Na ausência de um clero, faz-se necessário que os três participantes do plano (indivíduos, instituições e comunidade) trabalhem juntos pela multiplicação das atividades centrais, a saber: reuniões a nível dos lares de bahá’ís e seus amigos “que fortalecem o caráter devocional da comunidade”; “aulas que nutrem os tenros corações e mentes das crianças”; “grupos que canalizam as ondas de energia dos pré-jovens”; ou “círculos de estudos, abertos a todos, que permitem pessoas de vários antecedentes avançar em pé de igualdade e explorar a aplicação dos ensinamentos em suas vidas individuais e coletivas”. É partir de tais atividades, que a Casa designa de “atos de serviço cruciais para a perpetuação do próprio sistema”, que muitas vezes surgem outras atividades.

A Assembleia Nacional vê a estrutura administrativa bahá’í como um instrumento, um meio e não um fim. O fim seria a criação de “um ambiente conducente à capacitação espiritual” que, como nos traz a mensagem de Ridván de 2010, faz com que indivíduos se vejam “como agentes ativos de seu próprio aprendizado, como protagonistas de um esforço constante para aplicar conhecimento a fim de realizar transformação individual e coletiva”.

O principal propósito dessa Conferência foi alinhar uma visão renovada e um entendimento mais profundo dos processos de construção de comunidade, de modo a que possam melhor estabelecer seus planos específicos de concretizar as metas pendentes do atual Plano de Cinco Anos. 

Aproveitando sua primeira reunião ordinária nesta ocasião, todos os Conselhos Regionais elegeram também seus respectivos oficiais. Os Conselhos compreendem seu papel e suas tarefas, e com o aprendizado dos anos, ao lerem sua realidade, podem nomear e apoiar Comitês de Ensino de Área (CEAs), que permitem que comunidades preparadas avancem para o próximo marco de desenvolvimento.

Neste último ano do atual Plano de Cinco Anos, a Assembleia Espiritual Nacional dos Bahá’ís do Brasil estima que se alcancem uma série de metas. Por isso, essa reunião serviu também para a criação de uma unidade de visão de longo prazo, no sentido de fortalecer as estruturas regionais.

AConferência serviu também para que os Conselhos Regionais de todo o Brasil, com as demais instituições com as quais trabalham “ombro a ombro”, possam melhor efetivar as suas atividades em ciclos de ação, reflexão, estudo e consulta — um estudo que implica recorrer constantemente aos escritos da Fé assim como análises de padrões de desenvolvimento. 

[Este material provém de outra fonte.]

(** [save_file]: the rows written to [lineups.csv] and to
    [lineups_for_upload.csv], header first. *)
Definition save_file : M (list (list field) * list (list field)) :=
  ls ← gets lineups;
  n ← gets num_lineups;
  rows ← liftR (dedup n (map (map to_field) ls));
  mret (header :: rows, header_for_upload :: map (py_take 9) rows).

(** ** Vocabulary for the statements *)

(** What an accepted lineup looks like: players that pass the test of
    [check_valid], followed by their total salary and projection. *)
Definition validated (l : list cell) : Prop :=
  ∃ ps, l = (Player <$> ps) ++ [Int (total_salary ps); Float (projection ps)] ∧
        within_rules ps.

(** [l[from : from + len]] *)
Definition slots {A} (from len : nat) (l : list A) : list A :=
  take len (drop from l).

(** A method that leaves some part [f] of the world as it found it. *)
Definition preserves {X A} (f : world → X) (m : M A) : Prop :=
  ∀ w a w', m w = Ok (a, w') → f w' = f w.

(** The score of [a] is not below that of [b]. *)
Definition not_below (a b : list cell) : Prop :=
  ∃ ka kb, score a = Ok ka ∧ score b = Ok kb ∧ key_lt ka kb = Ok false.

(** The world [w] with the lineups [ls] appended to the population. *)
Definition push (ls : list (list cell)) (w : world) : world :=
  with_self (set_lineups (lineups (self w) ++ ls) (self w)) w.

(** A key of the sort that is a float, as the score of every accepted
    lineup is. *)
Definition float_keyed (kx : cell * list cell) : Prop := ∃ x, kx.1 = Float x.

(** On two keyed lineups: the first key is not below the second. *)
Definition ge_key (a b : cell * list cell) : Prop := key_lt a.1 b.1 = Ok false.

(** Row [i] and row [i + 1] both exist and are not equal. *)
Definition differs (rows : list (list field)) (i : Z) : bool :=
  match rows !! Z.to_nat i, rows !! Z.to_nat (i + 1) with
  | Some a, Some b => negb (row_eqb a b)
  | _, _ => false
  end.

(** Row [i], for an index in range. *)
Definition row_at (rows : list (list field)) (i : Z) : list field :=
  default [] (rows !! Z.to_nat i).

(** The rows of the population as [save_file] sees them. *)
Definition table (g : GeneticNHL) : list (list field) :=
  map (map to_field) (lineups g).

(** The players of a roster that are kept: those whose average is not 0. *)
Definition active (ps : list player) : list player :=
  filter (λ p, float_nonzero (avePoints p) = true) ps.

(** The kept players whose role letter is [c], in the order of the file. *)
Definition bucket (c : ascii) (ps : list player) : list player :=
  filter (λ p, position p = c) (active ps).

(** The kept players whose role letter is not that of a goalie. *)
Definition non_goalies (ps : list player) : list player :=
  filter (λ p, position p ≠ "G"%char) (active ps).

Era evidente o clima de amor, amizade e espiritualidade entre os amigos presentes, que se inspiraram das consultas e estudos. A Conferência instigou nesses amigos uma consciência renovada da visão, empoderando as instituições para que estejam mais confiantes na realização das tarefas. Após uma avaliação da Assembleia Nacional, será decidido se a experiência será ou não repetida em anos futuros.


É importante recordar que, no atual ciclo de planos, há dois processos que ocorrem simultaneamente. O primeiro, é aquele no qual os amigos percorrem ao longo dos cursos de capacitação do instituto, gerando capacidade para o serviço. A Casa de Justiça nos recorda no Ridván de 2010 que:

(…) os hábitos que os amigos estão formando nos círculos de estudo para trabalhar com pensamentos completos e complexos e para alcançar o entendimento serão estendidos às várias esferas de atividade.

Com a capacitação surge o desejo de servir, e o desejo de servir abre novas oportunidades que demandam mais recursos humanos capacitados. Paralelamente a essa movimentação, ocorre o segundo movimento: o avanço de agrupamentos de um estágio a outro. Espera-se que, no mundo inteiro, 5 mil agrupamentos atinjam a meta de estar no primeiro marco, e o Brasil envida esforços para contribuir com 180 agrupamentos.